▸ **Work to complete**
Transcribe word for word the lines below from the line with "check_signature u' = Ok cert ∧" through the line with "set (text := cert_text", ends included.

BEGIN Data provided

Lemma encode_and_sign_inv c (sk : SK) bs :
  encode_and_sign c sk = Ok bs →
  ∃ ty h k bexts text, cc_cert_type c = Some ty ∧ cc_exp_hours c = Some h ∧ cc_cert_key c = Some k ∧
    (∀ key, cc_signed_with c = Some (Some key) → key = ed_public sk) ∧
    write_list CertExt_write (default [] (cc_extensions c)) bexts = Ok text ∧
    bexts = cert_text ty h k (Z.of_nat (length (default [] (cc_extensions c)))) [] ∧
    bs = text ++ ed_sign sk text.
Proof.
  unfold encode_and_sign. intros ([] & Hs & Hb)%bind_ok.
  apply bind_ok in Hb as (ty & Hty%ok_or_ok & Hb).
  apply bind_ok in Hb as (h & Hh%ok_or_ok & Hb).
  apply bind_ok in Hb as (k & Hk%ok_or_ok & Hb).
  apply bind_ok in Hb as (n & Hn & Hb). apply bind_ok in Hb as (w & Hw & Hb).
  case_match; [|done]. injection Hn as <-. injection Hb as <-.
  destruct (write_list _ _ _) as [w'| |] eqn:Hl; [|done..]. injection Hw as ->.
  eexists ty, h, k, _, w. repeat split; try done.
  - intros key Hkey. rewrite Hkey in Hs. destruct (bytes_eq key _) eqn:E; [|done].
    unfold bytes_eq in E. by apply bool_decide_eq_true in E.
Qed.

(** C30: A certificate built by any sequence of the constructor's calls and signed with a key is
    decoded again: it is accepted as signed with that key, its signature verifies, the decoded
    certificate has the type, expiration and (up to the treatment of TLS certificates) key that were
    set, and it is valid exactly before its expiry time. *)
Theorem cert_roundtrip (calls : list BuilderCall) (sk : SK) (bs : list Z) :
  Forall call_ok calls → encode_and_sign (build_cert calls) sk = Ok bs →
  ∃ ty h k u u' cert,
    cc_cert_type (build_cert calls) = Some ty ∧ cc_exp_hours (build_cert calls) = Some h ∧
    cc_cert_key (build_cert calls) = Some k ∧
    Ed25519Cert_decode bs = Ok u ∧
    should_be_signed_with u (ed_public sk) = Ok u' ∧
    check_signature u' = Ok cert ∧
    ce_cert_type cert = ty ∧ ce_exp_hours cert = h ∧ ce_cert_key cert = read_key ty k ∧
    ce_signed_with cert = Some (ed_public sk) ∧
    ∀ t, cert_check_valid_at cert t = if t <? expiry_of h then Ok cert else Err (Expired (t - expiry_of h)).
Proof.
  intros Hc (ty & h & k & bexts & text & Hty & Hh & Hk & Hs & Hw & -> & ->)%encode_and_sign_inv.
  pose proof (build_cert_wf calls Hc) as (Wh & Wty & Wk & Wext). set (c := build_cert calls) in *.
  assert (Forall ext_wf (default [] (cc_extensions c)) ∧
    ∀ key, included_pkey (default [] (cc_extensions c)) = Some key → key = ed_public sk) as [Wx Wi].
  { destruct (cc_signed_with c) as [[key|]|]; [|done|by rewrite Wext].
    destruct Wext as [-> Hl]. split; [by repeat constructor|]. intros ? [= <-]. by apply Hs. }
  eapply (reads_repeat _ _ id) in Hw as (bx & Htext & Hr);
    [|eapply Forall_impl; [exact Wx|]; intros e He w bs; by apply CertExt_roundtrip].
  rewrite list_fmap_id in Hr.
  assert (text = cert_text ty h k (Z.of_nat (length (default [] (cc_extensions c)))) bx) as ->.
  { rewrite Htext. unfold cert_text. by rewrite <-!(assoc_L app). }
  set (text := cert_text _ _ _ _ _) in *. set (sig := ed_sign sk text).
  pose proof (runs_cert ty h k _ bx sig (text ++ sig) (Wh _ Hh) (Wk _ Hk) (ed_sign_len _ _) Hr eq_refl
    SupposedlyComplete) as Hrun.
  set (exts := default [] _) in *. fold text in Hrun.
  exists ty, h, k. eexists _, _, (mkCert h ty (read_key ty k) exts (Some (ed_public sk))).
  repeat split; try done.
  - unfold Ed25519Cert_decode. change (from_slice _) with (mkReader ([] ++ text ++ sig) 0 SupposedlyComplete).
    change 0%nat with (length (@nil Z)). rewrite Hrun. done.
  - unfold should_be_signed_with. simpl. destruct (included_pkey exts) as [key|]; [|done].
    rewrite (Wi key eq_refl), bytes_eq_refl. done.
  - unfold check_signature, is_well_signed. subst sig. simpl. by rewrite ed_public_point, ed_verify_sign.
  - intros t. unfold cert_check_valid_at, cert_is_valid_at, is_expired_at, duration_since, expiry. simpl.
    destruct (Z.ltb_spec t (expiry_of h)); [by rewrite (proj2 (Z.leb_gt _ _))|].
    by rewrite (proj2 (Z.leb_le _ _)).
Qed.
End roundtrip.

END Data provided

▸ **Output**
    check_signature u' = Ok cert ∧
    ce_cert_type cert = ty ∧ ce_exp_hours cert = h ∧ ce_cert_key cert = read_key ty k ∧
    ce_signed_with cert = Some (ed_public sk) ∧
    ∀ t, cert_check_valid_at cert t = if t <? expiry_of h then Ok cert else Err (Expired (t - expiry_of h)).
Proof.
  intros Hc (ty & h & k & bexts & text & Hty & Hh & Hk & Hs & Hw & -> & ->)%encode_and_sign_inv.
  pose proof (build_cert_wf calls Hc) as (Wh & Wty & Wk & Wext). set (c := build_cert calls) in *.
  assert (Forall ext_wf (default [] (cc_extensions c)) ∧
    ∀ key, included_pkey (default [] (cc_extensions c)) = Some key → key = ed_public sk) as [Wx Wi].
  { destruct (cc_signed_with c) as [[key|]|]; [|done|by rewrite Wext].
    destruct Wext as [-> Hl]. split; [by repeat constructor|]. intros ? [= <-]. by apply Hs. }
  eapply (reads_repeat _ _ id) in Hw as (bx & Htext & Hr);
    [|eapply Forall_impl; [exact Wx|]; intros e He w bs; by apply CertExt_roundtrip].
  rewrite list_fmap_id in Hr.
  assert (text = cert_text ty h k (Z.of_nat (length (default [] (cc_extensions c)))) bx) as ->.
  { rewrite Htext. unfold cert_text. by rewrite <-!(assoc_L app). }
  set (text := cert_text _ _ _ _ _) in *. set (sig := ed_sign sk text).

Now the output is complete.